- PROBLEM STATEMENT -
Reproduce the entries below exactly, but only from the line containing "Lemma ident_sound : sound ident." to the line containing "destruct (span_spec is_id_char", inclusive.

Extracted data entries
Lemma observe_nodes_initialised (ev : event) (t t' : TUI) :
  observe ev t = Returns t' -> is_Some (nodes t').
Proof.
  intros E. destruct ev as [now req | now req err httpRes res]; simpl in E.
  - apply ObserveRequest_inv in E as (_ & _ & _ & _ & _ & [m ->] & _). by eexists.
  - apply ObserveResponse_inv in E as (_ & _ & _ & _ & [m ->] & _). by eexists.
Qed.

(** X1: whatever requests and responses are observed from the empty
    store, in any order, the ordered roots and every ordered child list
    are free of duplicates and list exactly the members of the set kept
    beside them. *)
Theorem reachable_store_wf (evs : list event) (t : TUI) :
  observe_all evs TUI_zero = Returns t ->
  NoDup (orderedRoots t)
  /\ (forall x, x ∈ orderedRoots t <-> x ∈ default ∅ (roots t))
  /\ forall k,
       NoDup (orderedChildren (node_at t k))
       /\ forall x, x ∈ orderedChildren (node_at t k) <-> x ∈ default ∅ (children (node_at t k)).
Proof.
  intros E. pose proof (wf_observe_all evs TUI_zero t wf_TUI_zero E) as Hwf.
  pose proof Hwf as (R1 & R2 & _).
  split; [done|]. split; [done|]. intros k. by apply wf_node_at.
Qed.

(** X2: nothing is ever removed from the store: across any run of events
    that returns, a node that was stored is still stored and the roots
    registered before are still the first ones, in the same order. *)
Theorem never_evicts (evs : list event) :
  forall t t',
    observe_all evs t = Returns t' ->
    orderedRoots t `prefix_of` orderedRoots t'
    /\ forall k, is_Some (lookup_node t k) -> is_Some (lookup_node t' k).
Proof.
  induction evs as [|ev evs IH]; intros t t' E; simpl in E.
  - by injection E as <-.
  - destruct (observe ev t) as [t1| |] eqn:E1; simpl in E; try discriminate.
    destruct (IH t1 t' E) as [P K]. split.
    + trans (orderedRoots t1); [by eapply observe_roots_prefix | done].
    + intros k Hk. apply K. by eapply observe_keeps_keys.
Qed.
(** ** GET without a query *)

(** C4. A GET request whose URL has no [query] parameter, or has it
    empty, is answered 400 with the body
    [{"errors":[{"message":"Must provide query string."}]}]; the engine is
    not called; and the run is the same whatever the body of the request
    and its content type and length are. *)
Theorem C4_get_without_query (req : request) :
  absent_or_empty req "query" →
  answers (handle schema GET req) HTTP_400
    (lit "{'errors':[{'message':'Must provide query string.'}]}")
  ∧ calls (handle schema GET req) = []
  ∧ ∀ ct cl st, handle schema GET (with_body req ct cl st) = handle schema GET req.
Proof.
  intros Hq. apply absent_or_empty_given in Hq.
  assert (E : on_get_request req fresh_response
              = Reply (reply fresh_response HTTP_400
                         (lit "{'errors':[{'message':'Must provide query string.'}]}"))).
  { unfold on_get_request. by rewrite Hq. }
  destruct (get_replied _ _ _ E) as [Ha Hc]. repeat split; try done.
Qed.

(** ** Method dispatch *)

Lemma not_allowed_run req m :
  m = PUT ∨ m = PATCH ∨ m = DELETE →
  handle schema m req
  = {| out := Responded
                {| status := HTTP_405;
                   body := Some (lit "{'errors':[{'message':'GraphQL only supports GET and POST requests.'}]}");
                   headers := {[ "Allow" := "GET, POST, OPTIONS" ]} |};
       calls := [] |}.
Proof. by intros [-> | [-> | ->]]. Qed.

(** C9 (amended). Every OPTIONS request is answered 204. Every PUT,
    PATCH and DELETE request is answered 405 with the body
    [{"errors":[{"message":"GraphQL only supports GET and POST requests."}]}],
    whatever the request holds, without a call of the engine. Every
    response that a responder returns, for every method and every request,
    has the header [Allow: GET, POST, OPTIONS]. When a request ends with
    an exception, there is no response to carry the header: the method is
    GET or POST, and the run is the one of the responder as written, the
    hook that sets the header not having run. *)
Theorem C9_method_dispatch :
  (∀ req, ∃ resp, out (handle schema OPTIONS req) = Responded resp
                  ∧ status resp = HTTP_204 ∧ status_code (status resp) = 204)
  ∧ (∀ m req, m = PUT ∨ m = PATCH ∨ m = DELETE →
       answers (handle schema m req) HTTP_405
         (lit "{'errors':[{'message':'GraphQL only supports GET and POST requests.'}]}")
       ∧ status_line HTTP_405 = "405 Method Not Allowed"
       ∧ calls (handle schema m req) = [])
  ∧ (∀ m req resp, out (handle schema m req) = Responded resp →
       headers resp !! "Allow" = Some "GET, POST, OPTIONS")
  ∧ (∀ m req e, out (handle schema m req) = Raised e →
       (m = GET ∧ handle schema GET req = on_get schema req fresh_response)
       ∨ (m = POST ∧ handle schema POST req = on_post schema req fresh_response)).
Proof.
  split; [|split; [|split]].
  - intros req. by eexists.
  - intros m req Hm. rewrite (not_allowed_run req m Hm).
    split; [by eexists | done].
  - intros m req resp. rewrite handle_out.
    destruct (out _) as [r|e]; simpl; [|done].
    intros [= <-]. unfold set_graphql_allow_header, set_header. simpl.
    apply lookup_insert_eq.
  - intros m req e E.
    assert (Hafter : ∀ rsp : request → response → run,
              out (after set_graphql_allow_header rsp req fresh_response) = Raised e →
              after set_graphql_allow_header rsp req fresh_response
              = rsp req fresh_response).
    { intros rsp. unfold after. cbv zeta. by destruct (out (rsp req fresh_response)). }
    destruct m; try done; [left | right]; (split; [done|]); by apply Hafter.
Qed.
(** ** POST with the query as body *)

Lemma no_params_given req k : params req = ∅ → given req k = None.
Proof. unfold given. intros ->. by rewrite lookup_empty. Qed.
(** * UniviDown server: job orchestration (server.js)

    A shallow embedding of the admission queue, the progress store with its
    SSE broadcaster, the process supervisor callbacks and the download
    orchestrator of [server.js], followed by the properties proved about
    them.

    Conventions of the embedding.
    - The server runs on a single-threaded event loop.  Every callback
      (HTTP handler, child-process event, timer) is a function from the
      global state to the global state; promise continuations that the
      JavaScript runtime runs as micro-tasks right after a callback are
      part of the same transition.
    - The module-level [Map]s are [gmap]s keyed by the download identifier.
    - A progress record is a JavaScript object: a finite map from field
      names to values, so that the spread [{...old, ...data}] is a
      left-biased union.
    - Text that the code inspects character by character (worker output,
      URLs, file names) is a list of UTF-16 code units; identifiers and
      field names, which the code only compares and stores, are [string]s.
    - JavaScript numbers are IEEE doubles.  The model computes with exact
      rationals; the statements below only compare the results with the
      constants of the code. *)

From Stdlib Require Import QArith Qminmax Qround Lqa DecimalPos DecimalZ.
From stdpp Require Import base gmap strings list fin_maps sorting.
Close Scope Q_scope.

(** ** JavaScript strings as code-unit sequences *)

Module Js.

Definition str := list N.

(** A literal of the source, read as code units. *)
Definition lit (s : string) : str :=
  map Ascii.N_of_ascii (String.list_ascii_of_string s).

Definition eqb (a b : str) : bool := bool_decide (a = b).

(** [WhiteSpace] and [LineTerminator] of ECMAScript: the class [\s] of
    regular expressions and the characters removed by [trim]. *)
Definition is_ws (c : N) : bool :=
  ((9 <=? c) && (c <=? 13) || (c =? 32) || (c =? 160) || (c =? 5760)
   || (8192 <=? c) && (c <=? 8202) || (c =? 8232) || (c =? 8233)
   || (c =? 8239) || (c =? 8287) || (c =? 12288) || (c =? 65279))%N.

(** [\d] *)
Definition is_digit (c : N) : bool := ((48 <=? c) && (c <=? 57))%N.

Definition is_dot (c : N) : bool := (c =? 46)%N.

Fixpoint drop_while (p : N -> bool) (s : str) : str :=
  match s with
  | [] => []
  | c :: t => if p c then drop_while p t else s
  end.

Fixpoint take_while (p : N -> bool) (s : str) : str :=
  match s with
  | [] => []
  | c :: t => if p c then c :: take_while p t else []
  end.

(** Removes the longest suffix whose characters all satisfy [p]. *)
Fixpoint drop_while_end (p : N -> bool) (s : str) : str :=
  match s with
  | [] => []
  | c :: t =>
      match drop_while_end p t with
      | [] => if p c then [] else [c]
      | t' => c :: t'
      end
  end.

(** [s.trim()] *)
Definition trim (s : str) : str :=
  drop_while_end is_ws (drop_while is_ws s).

(** [s.startsWith(p)] *)
Fixpoint startsWith (p s : str) : bool :=
  match p, s with
  | [], _ => true
  | _ :: _, [] => false
  | a :: p', b :: s' => (a =? b)%N && startsWith p' s'
  end.

(** [s.endsWith(p)] *)
Definition endsWith (p s : str) : bool :=
  startsWith (reverse p) (reverse s).

(** [s.includes(p)] *)
Fixpoint includes (p s : str) : bool :=
  startsWith p s ||
  match s with
  | [] => false
  | _ :: t => includes p t
  end.

(** [s.split('\n')] *)
Fixpoint split_lines (s : str) : list str :=
  match s with
  | [] => [[]]
  | c :: t =>
      if (c =? 10)%N then [] :: split_lines t
      else match split_lines t with
           | [] => [[c]]
           | l :: ls => (c :: l) :: ls
           end
  end.

(** [s.toLowerCase()], on the ASCII letters; other code units are kept. *)
Definition lower_unit (c : N) : N :=
  if ((65 <=? c) && (c <=? 90))%N then (c + 32)%N else c.
Definition toLowerCase (s : str) : str := map lower_unit s.

(** Value of a run of decimal digits. *)
Definition digit_val (c : N) : Z := Z.of_N c - 48.
Definition digits_val (ds : str) : Z :=
  fold_left (fun acc c => 10 * acc + digit_val c)%Z ds 0%Z.

(** [path.join(dir, name)] for a plain file name. *)
Definition path_join (dir name : str) : str := dir ++ 47%N :: name.

End Js.

(** ** Configuration ([CONFIG]) *)

Module CONFIG.
Definition MAX_CONCURRENT_DOWNLOADS : Z := 2.
Definition DOWNLOAD_TIMEOUT_MS : Z := 30 * 60 * 1000.
Definition MAX_PLAYLIST_MERGE : nat := 50.
Definition MAX_FILENAME_LENGTH : nat := 150.
Definition PROGRESS_CLEANUP_MS : Z := 10 * 60 * 1000.
End CONFIG.

(** ** [sanitizeFilename] *)

Module Sanitize.
Import Js.

(** What the caller may pass: [req.body.customFilename] is any JSON value. *)
Inductive arg :=
| Missing                 (* undefined or null *)
| NonString (truthy : bool)   (* a number, boolean, array or object *)
| Str (s : str).

(** The class of the first replacement: the characters < > : / \ | ? *,
    the double quote (34) and the code units 0x00 to 0x1f. *)
Definition is_unsafe (c : N) : bool :=
  ((c =? 60) || (c =? 62) || (c =? 58) || (c =? 34) || (c =? 47)
   || (c =? 92) || (c =? 124) || (c =? 63) || (c =? 42) || (c <=? 31))%N.

(** First replacement: every character of that class becomes '_'. *)
Definition replace_unsafe (s : str) : str :=
  map (fun c => if is_unsafe c then 95%N else c) s.

(** [.replace(/[\r\n\t]/g, ' ')] *)
Definition replace_newlines (s : str) : str :=
  map (fun c => if ((c =? 13) || (c =? 10) || (c =? 9))%N then 32%N else c) s.

(** [.replace(/\.{2,}/g, '.')]: every maximal run of two or more dots
    becomes one dot (the last dot of the run is the one kept here). *)
Fixpoint collapse_dots (s : str) : str :=
  match s with
  | [] => []
  | c :: t =>
      if is_dot c then
        match t with
        | d :: _ => if is_dot d then collapse_dots t else c :: collapse_dots t
        | [] => [c]
        end
      else c :: collapse_dots t
  end.

(** [.replace(/^\.+|\.+$/g, '')]: without the [m] flag [^] and [$] are the
    two ends of the string, so the leading and the trailing run of dots
    are removed. *)
Definition strip_dots (s : str) : str :=
  drop_while_end is_dot (drop_while is_dot s).

(** [.replace(/\s+/g, ' ')]: every maximal run of white space becomes one
    space. *)
Fixpoint collapse_ws (s : str) : str :=
  match s with
  | [] => []
  | c :: t =>
      if is_ws c then
        match t with
        | d :: _ => if is_ws d then collapse_ws t else 32%N :: collapse_ws t
        | [] => [32%N]
        end
      else c :: collapse_ws t
  end.

Definition sanitizeFilename (filename : arg) : str :=
  match filename with
  | Str ((_ :: _) as s) =>
      take CONFIG.MAX_FILENAME_LENGTH
        (trim (collapse_ws (strip_dots (collapse_dots
          (replace_newlines (replace_unsafe s))))))
  | _ => lit "download"
  end.

(** The properties a caller expects of a sanitized name. *)
Definition begins_with_dot (s : str) : bool :=
  match s with c :: _ => is_dot c | [] => false end.
Definition ends_with_dot (s : str) : bool := begins_with_dot (reverse s).
Fixpoint has_dot_run (s : str) : bool :=
  match s with
  | c :: t =>
      match t with
      | d :: _ => is_dot c && is_dot d || has_dot_run t
      | [] => false
      end
  | [] => false
  end.
End Sanitize.

(** ** Data model *)

Inductive MediaType := video | audio.
Lemma mod_returns_int_witness :
  exists r, prim "mod" [VInt (-9223372036854775807); VInt 10] init = Ok (VInt r) init /\
            (r = 0 \/ Z.sgn r = Z.sgn (-9223372036854775807)).
Proof.
  apply (mod_returns_int (-9223372036854775807) 10 init); [reflexivity | reflexivity | lia].
Defined.

(** ** Tokens are lexemes *)

Lemma append_cons d s1 s2 : String d s1 +:+ s2 = String d (s1 +:+ s2).
Proof. reflexivity. Qed.

Lemma span_spec p s :
  s = fst (span p s) +:+ snd (span p s) /\
  forallb p (list_ascii_of_string (fst (span p s))) = true /\
  span p (fst (span p s)) = (fst (span p s), EmptyString).
Proof.
  induction s as [|d s (IH1 & IH2 & IH3)]; simpl; [done|].
  destruct (p d) eqn:E; [|done].
  destruct (span p s) as [a b]. simpl in *.
  rewrite append_cons, <- IH1, E, IH2, IH3. done.
Qed.

Lemma lit_spec p s t rest : lit p s = Some (t, rest) -> t = p /\ s = p +:+ rest.
Proof.
  revert s t. induction p as [|x p IH]; intros s t H; simpl in H.
  - now inversion H.
  - destruct s as [|d s]; [discriminate|].
    destruct (x =? d)%char eqn:E; [|discriminate]. apply Ascii.eqb_eq in E. subst d.
    destruct (lit p s) as [[t' r']|] eqn:El; [|discriminate].
    inversion H; subst. destruct (IH _ _ El) as [-> ->]. now rewrite append_cons.
Qed.

Lemma lit_self p : lit p p = Some (p, EmptyString).
Proof. induction p as [|x p IH]; simpl; [done|]. now rewrite Ascii.eqb_refl, IH. Qed.

Lemma lit_prefix_None p t rest : lit p (t +:+ rest) = None -> lit p t = None.
Proof.
  revert t. induction p as [|x p IH]; intros t H; simpl in *; [discriminate|].
  destruct t as [|d t]; [done|]. rewrite append_cons in H.
  destruct (x =? d)%char; [|done].
  destruct (lit p (t +:+ rest)) as [[t' r']|] eqn:E; [discriminate|].
  now rewrite (IH _ E).
Qed.

Lemma lit_sound p : p <> EmptyString -> all_recognized p = true -> sound (lit p).
Proof.
  intros Hne Hrec. split.
  - intros s t rest H. destruct (lit_spec _ _ _ _ H) as [-> ->].
    repeat split; [done | done | apply lit_self].
  - apply lit_prefix_None.
Qed.

Lemma classes_recognized c :
  (is_digit c = true -> recognized c = true) /\
  (is_pos_digit c = true -> recognized c = true) /\
  (is_lower c = true -> recognized c = true) /\
  (is_id_char c = true -> recognized c = true) /\
  (is_op_char c = true -> recognized c = true).
Proof.
  destruct c as [[] [] [] [] [] [] [] []]; vm_compute; repeat split; auto.
Qed.

Lemma forallb_weaken {A} (p q : A -> bool) l :
  (forall x, p x = true -> q x = true) -> forallb p l = true -> forallb q l = true.
Proof. intros Hpq. rewrite !forallb_forall. auto. Qed.

Lemma number_sound : sound number.
Proof.
  split.
  - intros s t rest H. destruct s as [|c r]; [discriminate|]. cbn [number] in H.
    destruct (is_pos_digit c) eqn:Ec.
    + destruct (span_spec is_digit r) as (E1 & E2 & E3).
      destruct (span is_digit r) as [ds rs]. cbn [fst snd] in *. inversion H; subst t rest.
      split; [now rewrite append_cons, <- E1|]. split; [done|]. split.
      * unfold all_recognized. cbn [list_ascii_of_string forallb].
        rewrite (proj1 (proj2 (classes_recognized c)) Ec).
        apply (forallb_weaken is_digit); [apply classes_recognized | exact E2].
      * cbn [number]. now rewrite Ec, E3.
    + destruct (c =? "-")%char eqn:Em; [|discriminate].
      apply Ascii.eqb_eq in Em. subst c.
      destruct r as [|d r']; [discriminate|].
      destruct (is_pos_digit d) eqn:Ed; [|discriminate].
      destruct (span_spec is_digit r') as (E1 & E2 & E3).
      destruct (span is_digit r') as [ds rs]. cbn [fst snd] in *. inversion H; subst t rest.
      split; [now rewrite !append_cons, <- E1|]. split; [done|]. split.
      * unfold all_recognized. cbn [list_ascii_of_string forallb].
        rewrite (proj1 (proj2 (classes_recognized d)) Ed).
        change (recognized "-") with true. cbn [andb].
        apply (forallb_weaken is_digit); [apply classes_recognized | exact E2].
      * cbn [number]. change (is_pos_digit "-") with false. cbv iota.
        change ("-" =? "-")%char with true. cbv iota. now rewrite Ed, E3.
  - intros t rest H. destruct t as [|c t]; [done|]. rewrite append_cons in H.
    cbn [number] in *. destruct (is_pos_digit c).
    + now destruct (span is_digit (t +:+ rest)).
    + destruct (c =? "-")%char; [|done].
      destruct t as [|d t]; [done|]. rewrite append_cons in H.
      destruct (is_pos_digit d); [|done].
      now destruct (span is_digit (t +:+ rest)).
Qed.

Lemma ident_sound : sound ident.
Proof.
  split.
  - intros s t rest H. destruct s as [|c r]; [discriminate|]. cbn [ident] in H.
    destruct (is_lower c) eqn:Ec; [|discriminate].
    destruct (span_spec is_id_char r) as (E1 & E2 & E3).
    destruct (span is_id_char r) as [cs rs]. cbn [fst snd] in *. inversion H; subst t rest.
    split; [now rewrite append_cons, <- E1|]. split; [done|]. split.
    + unfold all_recognized. cbn [list_ascii_of_string forallb].
      rewrite (proj1 (proj2 (proj2 (classes_recognized c))) Ec).
      apply (forallb_weaken is_id_char); [apply classes_recognized | exact E2].
    + cbn [ident]. now rewrite Ec, E3.
  - intros t rest H. destruct t as [|c t]; [done|]. rewrite append_cons in H.
    cbn [ident] in *. destruct (is_lower c); [|done].
    now destruct (span is_id_char (t +:+ rest)).
Qed.

Lemma op_char_sound : sound op_char.
Proof.
  split.
  - intros s t rest H. destruct s as [|c r]; [discriminate|]. cbn [op_char] in H.
    destruct (is_op_char c) eqn:Ec; [|discriminate]. inversion H; subst t rest.
    split; [done|]. split; [done|]. split.
    + unfold all_recognized. cbn [list_ascii_of_string forallb].
      now rewrite (proj2 (proj2 (proj2 (proj2 (classes_recognized c)))) Ec).
    + cbn [op_char]. now rewrite Ec.
  - intros t rest H. destruct t as [|c t]; [done|]. rewrite append_cons in H.
    cbn [op_char] in *. now destruct (is_op_char c).
Qed.

Lemma alternatives_sound : Forall sound alternatives.
Proof.
  unfold alternatives.
  repeat (apply List.Forall_cons;
          [first [apply number_sound | apply ident_sound | apply op_char_sound
                 | apply lit_sound; [discriminate | reflexivity]]|]).
  apply List.Forall_nil.
Qed.

Lemma first_match_sound alts s t rest :
  Forall sound alts ->
  first_match alts s = Some (t, rest) ->
  s = t +:+ rest /\ t <> EmptyString /\ all_recognized t = true /\
  first_match alts t = Some (t, EmptyString).
Proof.
  induction 1 as [|m alts [Hm1 Hm2] _ IH]; cbn [first_match]; [discriminate|].
  destruct (m s) as [[t' r']|] eqn:E.
  - intros [= -> ->]. destruct (Hm1 _ _ _ E) as (? & ? & ? & Ht). now rewrite Ht.
  - intros H. destruct (IH H) as (Hs & ? & ? & Ht). subst s.
    now rewrite (Hm2 _ _ E).
Qed.

Lemma findall_lexemes f : forall s, Forall lexeme (findall f s).
Proof.
  induction f as [|f IH]; intros s; cbn [findall]; [constructor|].
  destruct s as [|d s]; [constructor|].
  destruct (first_match alternatives (String d s)) as [[t rest]|] eqn:E; [|apply IH].
  constructor; [|apply IH].
  destruct (first_match_sound _ _ _ _ alternatives_sound E) as (_ & ? & ? & ?).
  done.
Qed.

Lemma tokenize_lexeme t : lexeme t -> tokenize t = [t].
Proof.
  intros (Hne & _ & Hfm). unfold tokenize.
  destruct t as [|d t]; [done|]. cbn [String.length findall]. rewrite Hfm.
  now destruct (String.length t).
Qed.

Lemma tokenize_unwords l : Forall lexeme l -> tokenize (unwords l) = l.
Proof.
  induction 1 as [|t l Ht _ IH]; [reflexivity|].
  cbn [unwords]. unfold tokenize.
  rewrite (findall_skips " " (unwords l) eq_refl _ t (Nat.le_refl _)).
  fold (tokenize t). fold (tokenize (unwords l)). now rewrite (tokenize_lexeme _ Ht), IH.
Qed.

(** X11: Every token that [tokenize] returns is a lexeme: it is not empty, it is
    made of characters of the token pattern only, and lexed alone it is one
    token, itself. So the tokens written out with blanks between them lex to
    the same tokens: [tokenize] loses nothing but what lies between lexemes. *)
Theorem tokens_are_lexemes s :
  Forall (fun t => t <> EmptyString /\ all_recognized t = true /\ tokenize t = [t])
         (tokenize s) /\
  tokenize (unwords (tokenize s)) = tokenize s.
Proof.
  pose proof (findall_lexemes (String.length s) s) as H. fold (tokenize s) in H.
  split; [|now apply tokenize_unwords].
  eapply Forall_impl; [exact H|]. intros t Ht. cbv beta.
  split; [apply Ht|]. split; [apply Ht|]. now apply tokenize_lexeme.
Qed.

(** ** How parsing ends *)

Lemma error_syntax_message {A} t :
  exists msg, @error_syntax A t = PExit msg /\ syntax_message msg.
Proof.
  unfold error_syntax. destruct t as [t|]; [destruct (truthy_sexp t)|];
    eexists; (split; [reflexivity|]); [right; eauto | now left | now left].
Qed.

Lemma parse_outcome_error {A} toks (P : A -> Prop) t : parse_outcome toks P (error_syntax t).
Proof. destruct (@error_syntax_message A t) as (msg & -> & H). exact H. Qed.

Lemma read_spec f :
  (forall toks, (2 * length toks + 1 <= f)%nat ->
     parse_outcome toks (consumed toks) (read_sexp f toks)) /\
  (forall L toks, (2 * length toks + 2 <= f)%nat ->
     parse_outcome toks (consumed toks) (read_list f L toks)).
Proof.
  induction f as [|f [IHs IHl]]; [split; intros; lia|].
  split.
  - intros toks Hf. cbn [read_sexp].
    destruct toks as [|t toks]; [apply parse_outcome_error|].
    cbn [length] in Hf.
    destruct (t =? "(")%string.
    { specialize (IHl [] toks ltac:(lia)).
      destruct (read_list f [] toks) as [[s rest]| | |]; cbn in *; try done.
      - destruct IHl as (used & _ & ->). exists (t :: used). done.
      - destruct IHl as (x & ? & ?). exists x. split; [now right | done]. }
    destruct (t =? ")")%string; [apply parse_outcome_error|].
    destruct (t =? "#t")%string; [exists [t]; done|].
    destruct (t =? "#f")%string; [exists [t]; done|].
    destruct (is_int_token t) eqn:Ei; [|exists [t]; done].
    destruct (int_of_token t) eqn:Ez; [exists [t]; done|].
    exists t. split; [now left | done].
  - intros L toks Hf. cbn [read_list].
    destruct toks as [|t rest]; [apply parse_outcome_error|].
    cbn [length] in Hf.
    destruct (t =? ")")%string; [exists [t]; done|].
    specialize (IHs (t :: rest) ltac:(cbn [length]; lia)).
    destruct (read_sexp f (t :: rest)) as [[s rest']| | |]; cbn in *; try done.
    destruct IHs as (used & Hne & Hused). cbn in Hused.
    assert (Hlen : (length rest' < length (t :: rest))%nat).
    { rewrite Hused, length_app. destruct used; [done | simpl; lia]. }
    cbn [length] in Hlen.
    specialize (IHl (L ++ [s]) rest' ltac:(lia)).
    destruct (read_list f (L ++ [s]) rest') as [[s2 rest2]| | |]; cbn in *; try done.
    + destruct IHl as (used2 & _ & ->). exists (used ++ used2).
      split; [now destruct used | now rewrite Hused, app_assoc].
    + destruct IHl as (x & Hx & ?). exists x. split; [|done].
      change (In x (t :: rest)). rewrite Hused. apply in_or_app. now right.
Qed.

Lemma builds_error t : builds (error_syntax t).
Proof. destruct (@error_syntax_message node t) as (msg & -> & H). exact H. Qed.

Lemma parse_exps_builds l :
  Forall (fun s => builds (parse_exp s)) l -> builds_list (parse_exps l).
Proof.
  induction 1 as [|x r Hx _ IH]; cbn [parse_exps]; [done|].
  destruct (parse_exp x); cbn in *; try done.
  destruct (parse_exps r); cbn in *; done.
Qed.

Lemma parse_stmts_builds l :
  Forall (fun s => builds (parse_stmt s)) l -> builds_list (parse_stmts l).
Proof.
  induction 1 as [|x r Hx _ IH]; cbn [parse_stmts]; [done|].
  destruct (parse_stmt x); cbn in *; try done.
  destruct (parse_stmts r); cbn in *; done.
Qed.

- TASK RESPONSE -
Lemma ident_sound : sound ident.
Proof.
  split.
  - intros s t rest H. destruct s as [|c r]; [discriminate|]. cbn [ident] in H.
    destruct (is_lower c) eqn:Ec; [|discriminate].
    destruct (span_spec is_id_char r) as (E1 & E2 & E3).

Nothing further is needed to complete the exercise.